Don’t Give Up, Bethany! (My 600 lb Life)

A new season of My 600 lb Life started this month on TLC. Right now this is only one of two shows I watch for regularly—the other one being reruns of Match Game on Buzzr). The TV is typically showing Peppa Pig and Frozen because I have a 4- and 5-year-old kiddos, but when they are sleeping or otherwise not around this is what I watch.

Back when I was 300 pounds and pretending to lose it, I would watch for entertainment purposes, but I would also feel guilty and afraid that Dr. Now would be disappointed in me for not following his advice. But in October 2018 when I chose to get serious, I used Dr. Now as a motivation. I followed his general dietary advice (not the same diet he gives the bariatric patients on his TV show). I especially cut back on my sugar intake. That helped me a lot in the first few months before I discovered Healthy Wage and DietBet and got obsessed involved with those.

Now that I am close to my forever goal weight, and working on how to keep off all the weight I lost, I like to watch the new shows to see the similarities between my journey and those of the featured patients. After two episodes of successful patients (at least after a year of care), the third episode of this season features Bethany of Oklahoma.

Bethany has a food addiction, stemming from dysfunctional parents and sexual violence at age 14. She’s married with 2 daughters who are also obese (although her husband is not). She really likes to eat a lot, as a coping mechanism for the childhood trauma she had.

After visiting Dr Now and getting his bariatric diet (1,200-calorie-no-carb-no-sugar, lose-turdy-pound-in-one-munt), she struggled to adhere at first, but eventually lost enough to get a sleeve gastrectomy. After that her weight loss slowed down to almost nil.

The big problem was that she wasn’t developing new coping mechanisms to deal with the earlier psychological trauma. She went to a therapist but was going through the motions. Dr Now had to do a procedure to verify she wasn’t damaging her sleeve by eating too much (she wasn’t—yet).

In the end she did a video call with Dr Now and told him she was quitting the program. Dr Now told her she was welcome back at any time and warned her she would stretch out her sleeve if she kept eating the way she was.

So at the beginning of the show she had all these motivations to lose the weight—can’t work outside the home as an addiction counselor (!); can’t shop for groceries, because she’s too big to ride in the mobility scooters (!!), kids are getting obese, all the other typical problems with being over 600 pounds. At the end she has a gastric sleeve that she is at risk of destroying, which adds even more health risk. That’s a lot of sources of motivation to rely on—and still it wasn’t enough.
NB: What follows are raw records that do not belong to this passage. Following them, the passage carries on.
(** [StateSectorPreCommitInfo] *)
Definition StateSectorPreCommitInfo (maddr : Address) (n : Z) (tsk : TipSetKey)
    : SectorPreCommitOnChainInfo * error :=
  match ParentStateView tsk with
  | (_, Some err) =>
      (zeroSectorPreCommitOnChainInfo,
       Errorf ("loading tipset " ++ TipSetKeyString tsk ++ ": " ++ err))
  | (view, None) =>
      match PreCommitInfo view maddr n with
      | (_, Some err) => (zeroSectorPreCommitOnChainInfo, Some err)
      | (None, None) =>
          (zeroSectorPreCommitOnChainInfo, Errorf "precommit info is not exists")
      | (Some pci, None) => (pci, None)
      end
  end.

(** [MarketDeal] *)
Record MarketDeal := mkMarketDeal {
  MarketDeal_Proposal : DealProposal;
  MarketDeal_State : DealState
}.

(** [StateMarketStorageDeal]; the result is a pointer, and dereferencing
    a nil proposal or a nil state that was reported as found panics. *)
Definition StateMarketStorageDeal (dealID : Z) (tsk : TipSetKey)
    : Outcome (option MarketDeal) :=
  match ParentStateView tsk with
  | (_, Some err) =>
      Returns None
        (Errorf ("loading view " ++ TipSetKeyString tsk ++ ": " ++ err))
  | (view, None) =>
  match LoadMarketState view with
  | (_, Some err) =>
      Returns None (Errorf ("failed to load miner actor state: " ++ err))
  | (mas, None) =>
  match ProposalsOf mas with
  | (_, Some err) => Returns None (Some err)
  | (proposals, None) =>
  match ProposalsGet proposals dealID with
  | (_, _, Some err) => Returns None (Some err)
  | (proposal, found, None) =>
  if negb found
  then Returns None (Errorf ("deal " ++ Itoa dealID ++ " not found"))
  else
  match StatesOf mas with
  | (_, Some err) => Returns None (Some err)
  | (states, None) =>
  match StatesGet states dealID with
  | (_, _, Some err) => Returns None (Some err)
  | (st, found, None) =>
  let st := if negb found then Some EmptyDealState else st in
  match proposal, st with
  | Some proposal, Some st =>
      Returns (Some {| MarketDeal_Proposal := proposal;
                       MarketDeal_State := st |}) None
  | _, _ => Panics
  end end end end end end end.

End View.

Arguments mkMarketDeal {DealProposal DealState} _ _.
Arguments MarketDeal_Proposal {DealProposal DealState} _.
Arguments MarketDeal_State {DealProposal DealState} _.

Section Pledge.

(** The collaborators of [StateMinerInitialPledgeCollateral]. *)
Variables TipSetKey TipSet Cid Blockstore StateTree Actor Address : Type.
Variables MarketState PowerState RewardState : Type.
Variables SealProof DealIDs SectorSize DealWeight StoragePower FilterEstimate : Type.

Variable Store : Blockstore.
Variable GetTipSet : TipSetKey -> TipSet * error.
Variable GetTipSetStateRoot : TipSetKey -> Cid * error.
Variable LoadState : Blockstore -> Cid -> StateTree * error.
Variable GetCirculatingSupplyDetailed : Z -> StateTree -> CirculatingSupply * error.
Variable EnsureHeight : TipSet -> Z.
Variable ParentStateRootAt0 : TipSet -> Cid.
Variable Key : TipSet -> TipSetKey.
Variable TipSetKeyString : TipSetKey -> string.

Variable GetActor : StateTree -> Address -> Actor * bool * error.
Variables marketAddress powerAddress rewardAddress : Address.
Variable AddressString : Address -> string.
Variable SealProofSectorSize : SealProof -> SectorSize * error.
Variable marketLoad : Blockstore -> Actor -> MarketState * error.
Variable VerifyDealsForActivation :
  MarketState -> Address -> DealIDs -> Z -> Z -> DealWeight * DealWeight * error.
Variable QAPowerForWeight : SectorSize -> Z -> DealWeight -> DealWeight -> StoragePower.
Variable powerLoad : Blockstore -> Actor -> PowerState * error.
Variable TotalPowerSmoothed : PowerState -> FilterEstimate * error.
Variable TotalLocked : PowerState -> BigInt * error.
Variable rewardLoad : Blockstore -> Actor -> RewardState * error.
Variable InitialPledgeForPower :
  RewardState -> StoragePower -> BigInt -> FilterEstimate -> BigInt
  -> BigInt * error.

(** [StateMinerInitialPledgeCollateral] *)
Definition StateMinerInitialPledgeCollateral (maddr : Address)
    (pci : SectorPreCommitInfo SealProof DealIDs) (tsk : TipSetKey)
    : Outcome BigInt :=
  match GetTipSet tsk with
  | (_, Some err) =>
      Returns BigNil
        (Errorf ("loading tipset " ++ TipSetKeyString tsk ++ ": " ++ err))
  | (ts, None) =>
  let store := Store in
  match LoadState store (ParentStateRootAt0 ts) with
  | (_, Some err) =>
      Returns BigNil
        (Errorf ("loading state " ++ TipSetKeyString tsk ++ ": " ++ err))
  | (state, None) =>
  match SealProofSectorSize (SealProof_ pci) with
  | (_, Some err) =>
      Returns BigNil (Errorf ("failed to get resolve size: " ++ err))
  | (ssize, None) =>
  (* var sectorWeight abi.StoragePower *)
  match GetActor state marketAddress with
  | (act, found, err) =>
  if missing found err then
    Returns BigNil
      (Errorf ("loading miner actor " ++ AddressString maddr ++ ": "
               ++ fmtError err))
  else
  match marketLoad store act with
  | (_, Some err) =>
      Returns BigNil
        (Errorf ("loading market actor state " ++ AddressString maddr
                 ++ ": " ++ err))
  | (s, None) =>
  match VerifyDealsForActivation s maddr (DealIDs_ pci)
          (EnsureHeight ts) (Expiration pci) with
  | (_, _, Some err) =>
      Returns BigNil (Errorf ("verifying deals for activation: " ++ err))
  | (w, vw, None) =>
  let duration := Expiration pci - EnsureHeight ts in
  let sectorWeight := QAPowerForWeight ssize duration w vw in
  (* var powerSmoothed builtin.FilterEstimate; var pledgeCollateral abi.TokenAmount *)
  match GetActor state powerAddress with
  | (act, found, err) =>
  if missing found err then
    Returns BigNil (Errorf ("loading miner actor: " ++ fmtError err))
  else
  match powerLoad store act with
  | (_, Some err) =>
      Returns BigNil (Errorf ("loading power actor state: " ++ err))
  | (s, None) =>
  match TotalPowerSmoothed s with
  | (_, Some err) =>
      Returns BigNil (Errorf ("failed to determine total power: " ++ err))
  | (p, None) =>
  match TotalLocked s with
  | (_, Some err) =>
      Returns BigNil (Errorf ("failed to determine pledge collateral: " ++ err))
  | (c, None) =>
  let powerSmoothed := p in
  let pledgeCollateral := c in
  match GetActor state rewardAddress with
  | (rewardActor, found, err) =>
  if missing found err then
    Returns BigNil (Errorf ("loading miner actor: " ++ fmtError err))
  else
  match rewardLoad store rewardActor with
  | (_, Some err) =>
      Returns BigNil (Errorf ("loading reward actor state: " ++ err))
  | (rewardState, None) =>
  match StateVMCirculatingSupplyInternal TipSetKey TipSet Cid Blockstore
          StateTree Store GetTipSet GetTipSetStateRoot LoadState
          GetCirculatingSupplyDetailed EnsureHeight (Key ts) with
  | (_, Some err) =>
      Returns bigZero (Errorf ("getting circulating supply: " ++ err))
  | (circSupply, None) =>
  match InitialPledgeForPower rewardState sectorWeight pledgeCollateral
          powerSmoothed (FilCirculating circSupply) with
  | (_, Some err) =>
      Returns bigZero (Errorf ("calculating initial pledge: " ++ err))
  | (initialPledge, None) =>
  match bigMul initialPledge initialPledgeNum with
  | None => Panics
  | Some product =>
  match bigDiv product initialPledgeDen with
  | None => Panics
  | Some quotient => Returns quotient None
  end end end end end end end end end end end end end end end end.

(** The call of [rewardState.InitialPledgeForPower] that
    [StateMinerInitialPledgeCollateral] makes once every earlier step has
    succeeded: with the sector weight, the locked pledge, the smoothed
    power and the circulating supply loaded on the way. *)
Definition initialPledge (maddr : Address)
    (pci : SectorPreCommitInfo SealProof DealIDs) (tsk : TipSetKey)
    : BigInt * error :=
  let store := Store in
  let ts := fst (GetTipSet tsk) in
  let state := fst (LoadState store (ParentStateRootAt0 ts)) in
  let ssize := fst (SealProofSectorSize (SealProof_ pci)) in
  let marketActor := fst (fst (GetActor state marketAddress)) in
  let s := fst (marketLoad store marketActor) in
  let verified := fst (VerifyDealsForActivation s maddr (DealIDs_ pci)
                         (EnsureHeight ts) (Expiration pci)) in
  let duration := Expiration pci - EnsureHeight ts in
  let sectorWeight := QAPowerForWeight ssize duration (fst verified) (snd verified) in
  let powerActor := fst (fst (GetActor state powerAddress)) in
  let powerState := fst (powerLoad store powerActor) in
  let powerSmoothed := fst (TotalPowerSmoothed powerState) in
  let pledgeCollateral := fst (TotalLocked powerState) in
  let rewardActor := fst (fst (GetActor state rewardAddress)) in
  let rewardState := fst (rewardLoad store rewardActor) in
  let circSupply :=
    fst (StateVMCirculatingSupplyInternal TipSetKey TipSet Cid Blockstore
           StateTree Store GetTipSet GetTipSetStateRoot LoadState
           GetCirculatingSupplyDetailed EnsureHeight (Key ts)) in
  InitialPledgeForPower rewardState sectorWeight pledgeCollateral powerSmoothed
    (FilCirculating circSupply).

End Pledge.

End MinerStateOps.

(** ** A small state for the miner state queries *)

Module MinerExamples.

Import Go MinerState MinerStateOps.

(** Tip-set keys, tip-sets, state roots, state trees and addresses are
    numbers; key 0 is the empty key and the head is key 9. The power table
    knows miner 7 only; an actor is its balance, and address 8 has none. *)
Definition exIsEmpty (tsk : Z) : bool := Z.eqb tsk 0.
Definition exGetActor (st addr : Z) : Z * bool * error :=
  if Z.eqb addr 8 then (0, false, None) else (100, true, None).
Definition exTotalPower (pas : unit) : Claim * error :=
  (mkClaim (Big 1000) (Big 2000), None).
Definition exMinerPowerOf (pas : unit) (addr : Z) : Claim * bool * error :=
  if Z.eqb addr 7 then (mkClaim (Big 10) (Big 20), true, None)
  else (zeroClaim, false, None).

Definition exStateMinerPower (addr tsk : Z) : option MinerPower * error :=
  StateMinerPower Z Z Z unit Z Z Z unit (-1) exIsEmpty Itoa Itoa 9
    (fun tsk => (tsk, None)) tt (fun _ root => (root, None)) (fun ts => ts)
    exGetActor 4 (fun _ _ => (tt, None)) exTotalPower exMinerPowerOf
    (fun _ _ => (true, None)) addr tsk.

Definition exStateMinerAvailableBalance (maddr tsk : Z) : Outcome BigInt :=
  StateMinerAvailableBalance Z Z Z unit Z Z Z Z exIsEmpty Itoa Itoa 9
    (fun tsk => (tsk, None)) tt (fun _ root => (root, None)) (fun ts => ts)
    (fun ts => ts) exGetActor 4 (fun act => Big act) (fun _ act => (act, None))
    (fun mas height => (Big (3 * height), None))
    (fun mas balance => (balance, None)) maddr tsk.

(** A view that holds a pre-commit info for sector 5 only, and a market
    with a proposal for deal 1 and no deal state. *)
Definition exPreCommitInfo (view : unit) (maddr n : Z) : option Z * error :=
  if Z.eqb n 5 then (Some 55, None) else (None, None).
Definition exStateSectorPreCommitInfo (maddr n tsk : Z) : Z * error :=
  StateSectorPreCommitInfo Z unit Z Z Itoa (fun _ => (tt, None))
    exPreCommitInfo 0 maddr n tsk.
Definition exProposalsGet (proposals : unit) (dealID : Z)
    : option string * bool * error :=
  if Z.eqb dealID 1 then (Some "proposal 1", true, None) else (None, false, None).
Definition exStatesGet (states : unit) (dealID : Z) : option Z * bool * error :=
  (None, false, None).
Definition exStateMarketStorageDeal (dealID tsk : Z)
    : Outcome (option (MarketDeal string Z)) :=
  StateMarketStorageDeal Z unit unit unit unit string Z Itoa
    (fun _ => (tt, None)) (fun _ => (tt, None)) (fun _ => (tt, None))
    exProposalsGet (fun _ => (tt, None)) exStatesGet (-1) dealID tsk.

(** A miner state API over a one-point chain: every load succeeds and the
    reward actor answers [pledge]. *)
Definition exPledgeAPI (pledge : BigInt * error) (maddr : unit)
    (pci : SectorPreCommitInfo unit unit) (tsk : unit) : Outcome BigInt :=
  StateMinerInitialPledgeCollateral
    unit unit unit unit unit unit unit unit unit unit unit unit unit unit unit unit
    tt (fun _ => (tt, None)) (fun _ => (tt, None)) (fun _ _ => (tt, None))
    (fun _ _ => (Examples.exSupply, None)) (fun _ => 7) (fun _ => tt)
    (fun _ => tt) (fun _ => "{}")
    (fun _ _ => (tt, true, None)) tt tt tt (fun _ => "f01")
    (fun _ => (tt, None)) (fun _ _ => (tt, None))
    (fun _ _ _ _ _ => (tt, tt, None)) (fun _ _ _ _ => tt)
    (fun _ _ => (tt, None)) (fun _ => (tt, None)) (fun _ => (Big 0, None))
    (fun _ _ => (tt, None)) (fun _ _ _ _ _ => pledge) maddr pci tsk.

End MinerExamples.

(** ** [cmd/go-filecoin/miner.go]: [miner set-price] *)

Module MinerCmds.

Import Go.

Section SetPrice.

(** Prices, the parser of a FIL amount, [big.NewInt(0).SetString(s, 10)]
    ([None] when the text is no integer), the method [Uint64] of the
    arbitrary-precision integer it yields, the storage
    API whose [AddAsk] changes the node, and the block API. The error
    [ErrInvalidPrice] is declared in another file of the package. *)
Variables AttoFIL Address Storage : Type.
Variable NewAttoFILFromFILString : string -> AttoFIL * bool.
Variable SetString10 : string -> option Z.
Variable Uint64 : Z -> Z.
Variable ErrInvalidPrice : string.
Variable AddAsk : AttoFIL -> Z -> AttoFIL -> Storage -> Storage * error.
Variable MinerAddress : Address * error.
Just like me. I should have had enough motivation to lose weight many years ago. Even after my father had his heart attack and had to get a triple stint in his LAD artery, that wasn’t enough for me. I screwed around for another month before I idly took my blood pressure at his house and got an insane reading. Everything changed after that—it was that reading that did it.

Programs like Healthy Wage and DietBet, where you risk money to lose weight, are just another motivational tactic. Although some people think it’s unseemly, but if it does the job for some people then I think it’s worthwhile. But I also think the most successful losers—whether they use HW or DB or no—can call upon multiple sources of motivation to move them along when the going gets tough.

I’ll review some of the other episodes as they are aired. Hopefully Bethany will turn it around.